▼

(* ===== verification/AsyncCacheLaws.v ===== *)
(** * What the asyncio cache guarantees

    The invariant of the cache and of the callers that await its loads, kept by
    every section; what it says about cancellation and publication. *)

From stdpp Require Import fin_sets.
From S2P Require Import Prelude Python CacheCore SyncCache AsyncCache.
Open Scope Z_scope.

(** Two changes of one element. *)
Lemma alter_alter {A} (f g : A -> A) i (l : list A) :
  alter f i (alter g i l) = alter (fun x => f (g x)) i l.
Proof. revert i. induction l as [|x l IH]; intros [|i]; [done..|]. cbn. f_equal. apply IH. Qed.

Lemma alter_last {A} (g : A -> A) (l : list A) x : alter g (length l) (l ++ [x]) = l ++ [g x].
Proof. induction l as [|y l IH]; [done|]. cbn. f_equal. apply IH. Qed.

Lemma fmap_alter {A B} (h : A -> B) (g : A -> A) (g' : B -> B) i (l : list A) :
  (forall x, h (g x) = g' (h x)) -> h <$> alter g i l = alter g' i (h <$> l).
Proof.
  intros Hg. revert i. induction l as [|x l IH]; intros [|i]; cbn; [done|done| |].
  - f_equal. apply Hg.
  - f_equal. apply IH.
Qed.

Section Invariant.
Context {K V : Type} `{Countable K}.
Implicit Types (c : AsyncTTLCache K V) (key : K) (i : nat) (f : AsyncFlight K V).

(** A flight in flight: its task runs; it is abandoned exactly when nobody waits
    for it; until it is abandoned or superseded it is the active one, of the
    current epoch. *)
Record running c i f : Prop := {
  ru_task : af_task f = Some TaskRunning;
  ru_waiters : 0 <= af_waiters f;
  ru_abandoned : af_abandoned f = true <-> af_waiters f = 0;
  ru_active : af_abandoned f = false -> af_superseded f = false ->
    ac_active c !! af_key f = Some i /\ af_epoch f = clear_epoch (ac_state c);
}.

Record async_ok c : Prop := {
  ao_wf : well_formed (ac_owned_keys c) (ac_state c);
  ao_distinct : NoDup (ac_owned c);
  ao_capacity : Z.of_nat (length (ac_owned c)) <= ac_max_inflight c;
  ao_active key i : ac_active c !! key = Some i ->
    exists f, ac_flights c !! i = Some f /\ af_key f = key /\ af_superseded f = false /\
      af_abandoned f = false /\ i ∈ ac_owned c;
  ao_owned i : i ∈ ac_owned c -> exists f, ac_flights c !! i = Some f /\ running c i f;
  ao_ended i f : ac_flights c !! i = Some f -> i ∉ ac_owned c -> af_task f <> Some TaskRunning;
}.

Lemma elem_of_ac_owned_keys c key :
  key ∈ ac_owned_keys c <->
  exists i f, i ∈ ac_owned c /\ ac_flights c !! i = Some f /\ af_key f = key.
Proof.
  unfold ac_owned_keys. rewrite elem_of_list_to_set, list_elem_of_omap. split.
  - intros (i & Hi & Hf). destruct (ac_flights c !! i) as [f|] eqn:E; [|done]. injection Hf as <-. eauto.
  - intros (i & f & Hi & Hf & <-). exists i. by rewrite Hf.
Qed.

Lemma ac_owned_keys_eq c c' :
  ac_owned c' = ac_owned c ->
  (forall i, i ∈ ac_owned c -> af_key <$> ac_flights c' !! i = af_key <$> ac_flights c !! i) ->
  ac_owned_keys c' = ac_owned_keys c.
Proof.
  intros Ho Hf. unfold ac_owned_keys. rewrite Ho. f_equal.
  revert Hf. generalize (ac_owned c) as l. induction l as [|i l IH]; intros Hf; [done|].
  cbn. rewrite (Hf i) by left. rewrite IH; [done|]. intros j Hj. apply Hf. by right.
Qed.

Lemma alter_key_same c i g :
  (forall f, af_key (g f) = af_key f) -> ac_owned_keys (change_flight c i g) = ac_owned_keys c.
Proof.
  intros Hg. apply ac_owned_keys_eq; [done|]. intros j _. cbn.
  destruct (decide (i = j)) as [->|]; [|by rewrite list_lookup_alter_ne].
  rewrite list_lookup_alter_eq. destruct (ac_flights c !! j); cbn; [by rewrite Hg|done].
Qed.

Lemma make_async_ok ttl n k c : make_async_cache ttl n k = Returned c -> async_ok c.
Proof.
  unfold make_async_cache. intros Hm. destruct (ttl_ns ttl _) as [t|]; [|done].
  assert (forall v p z, cache_positive_int v p = Returned z -> 1 <= z) as Hpos.
  { intros v p z. unfold cache_positive_int. destruct v; try done.
    destruct (Z.ltb_spec z0 1); [done|]. by intros [= <-]. }
  destruct (cache_positive_int n _) as [z|] eqn:En; [|done]. apply Hpos in En.
  destruct (match k with PyNone => _ | _ => _ end) as [z'|] eqn:Ek; [|done].
  assert (1 <= z') as Hz' by (destruct k; try (by eapply Hpos); by injection Ek as <-).
  injection Hm as <-. constructor; cbn; try done.
  - by apply cache_state_ok.
  - constructor.
  - lia.
  - intros i Hi. inversion Hi.
Qed.

(** A change of the state within the epoch. *)
Lemma ac_set_state_ok c st :
  async_ok c -> well_formed (ac_owned_keys c) st -> clear_epoch st = clear_epoch (ac_state c) ->
  async_ok (ac_set_state c st).
Proof.
  intros [] Hwf He. constructor; cbn; try done.
  intros i Hi. destruct (ao_owned0 i Hi) as (f & Hf & []). exists f.
  split; [done|]. constructor; try done. cbn. intros Ha Hs. rewrite He. auto.
Qed.

Lemma ac_count_ok c g : async_ok c -> async_ok (ac_count c g).
Proof. intros Hok. apply ac_set_state_ok; [done| |done]. by apply set_counters_ok, ao_wf. Qed.

Lemma ac_tick_ok c x : async_ok c -> async_ok (ac_set_state c (set_last_tick (ac_state c) x)).
Proof. intros Hok. apply ac_set_state_ok; [done| |done]. by apply set_last_tick_ok, ao_wf. Qed.

Lemma ac_with_now_ok {A} c tick (f : AsyncTTLCache K V -> Z -> outcome A * AsyncTTLCache K V) :
  async_ok c -> (forall c' now, async_ok c' -> async_ok (snd (f c' now))) ->
  async_ok (snd (ac_with_now c tick f)).
Proof.
  intros Hok Hf. unfold ac_with_now. destruct tick as [t|]; [|done]. cbn.
  by apply Hf, ac_tick_ok.
Qed.

Lemma ac_get_ok c key tick : async_ok c -> async_ok (snd (ac_get c key tick)).
Proof.
  intros Hok. apply ac_with_now_ok; [done|]. clear c Hok. intros c now Hok.
  destruct (get_ok (ac_owned_keys c) (ac_state c) key now (ao_wf c Hok)) as [Hwf []].
  destruct (get (ac_state c) key now (ac_owned_keys c)) as [r st]. by apply ac_set_state_ok.
Qed.

Lemma ac_size_ok c tick : async_ok c -> async_ok (snd (ac_size c tick)).
Proof.
  intros Hok. apply ac_with_now_ok; [done|]. clear c Hok. intros c now Hok. cbn.
  destruct (purge_ok _ _ now (ao_wf c Hok)) as (H1 & _ & [] & _). by apply ac_set_state_ok.
Qed.

Lemma ac_stats_ok c tick : async_ok c -> async_ok (snd (ac_stats c tick)).
Proof.
  intros Hok. apply ac_with_now_ok; [done|]. clear c Hok. intros c now Hok. cbn.
  destruct (purge_ok _ _ now (ao_wf c Hok)) as (H1 & _ & [] & _). by apply ac_set_state_ok.
Qed.

(** Changing flights that are in flight: [g] keeps each one's key and leaves it
    running; the active ones stay so unless they were taken out of [active]. *)
Lemma change_flights_ok c fs active :
  async_ok c ->
  (forall i f', fs !! i = Some f' -> exists f, ac_flights c !! i = Some f /\ af_key f' = af_key f /\
     (i ∉ ac_owned c -> f' = f)) ->
  (forall i f, ac_flights c !! i = Some f -> i ∈ ac_owned c ->
     exists f', fs !! i = Some f' /\ af_key f' = af_key f /\
       running (ac_set_active (ac_set_flights c fs) active) i f') ->
  (forall key i, active !! key = Some i -> ac_active c !! key = Some i /\
     exists f', fs !! i = Some f' /\ af_superseded f' = false /\ af_abandoned f' = false) ->
  async_ok (ac_set_active (ac_set_flights c fs) active) /\
  ac_owned_keys (ac_set_active (ac_set_flights c fs) active) = ac_owned_keys c.
Proof.
  intros [] Hback Hown Hact. set (c' := ac_set_active (ac_set_flights c fs) active).
  assert (ac_owned_keys c' = ac_owned_keys c) as Hkeys.
  { apply ac_owned_keys_eq; [done|]. intros i Hi. destruct (ao_owned0 i Hi) as (f & Hf & _).
    destruct (Hown i f Hf Hi) as (f' & Hf' & Hk & _). cbn. rewrite Hf, Hf'. cbn. by rewrite Hk. }
  split; [|done]. constructor; try done.
  - by rewrite Hkeys.
  - intros key i Hi. destruct (Hact key i Hi) as (Ha & f' & Hf' & Hs & Hab). exists f'.
    destruct (ao_active0 key i Ha) as (f & Hf & Hk & _ & _ & Ho).
    destruct (Hown i f Hf Ho) as (f'' & Hf'' & Hk' & _). cbn.
    split; [done|]. split; [congruence|done].
  - intros i Hi. destruct (ao_owned0 i Hi) as (f & Hf & _).
    destruct (Hown i f Hf Hi) as (f' & Hf' & _ & Hr). eauto.
  - intros i f' Hf' Hno. destruct (Hback i f' Hf') as (f & Hf & _ & E). rewrite (E Hno). eauto.
Qed.

Lemma running_change c fs active i f :
  running (ac_set_active (ac_set_flights c fs) active) i f <->
  af_task f = Some TaskRunning /\ 0 <= af_waiters f /\
  (af_abandoned f = true <-> af_waiters f = 0) /\
  (af_abandoned f = false -> af_superseded f = false ->
   active !! af_key f = Some i /\ af_epoch f = clear_epoch (ac_state c)).
Proof. split; [by intros []|]. intros (? & ? & ? & ?). by constructor. Qed.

▲

*WORK TO BE COMPLETED*:
Write out word for word only the lines from the start of the entries down to the line with "Proof. induction l", please, including both ends.

*WRITTEN SOLUTION*:
(* ===== verification/AsyncCacheLaws.v ===== *)
(** * What the asyncio cache guarantees

    The invariant of the cache and of the callers that await its loads, kept by
    every section; what it says about cancellation and publication. *)

From stdpp Require Import fin_sets.
From S2P Require Import Prelude Python CacheCore SyncCache AsyncCache.
Open Scope Z_scope.

(** Two changes of one element. *)
Lemma alter_alter {A} (f g : A -> A) i (l : list A) :
  alter f i (alter g i l) = alter (fun x => f (g x)) i l.
Proof. revert i. induction l as [|x l IH]; intros [|i]; [done..|]. cbn. f_equal. apply IH. Qed.

Lemma alter_last {A} (g : A -> A) (l : list A) x : alter g (length l) (l ++ [x]) = l ++ [g x].
Proof. induction l as [|y l IH]; [done|]. cbn. f_equal. apply IH. Qed.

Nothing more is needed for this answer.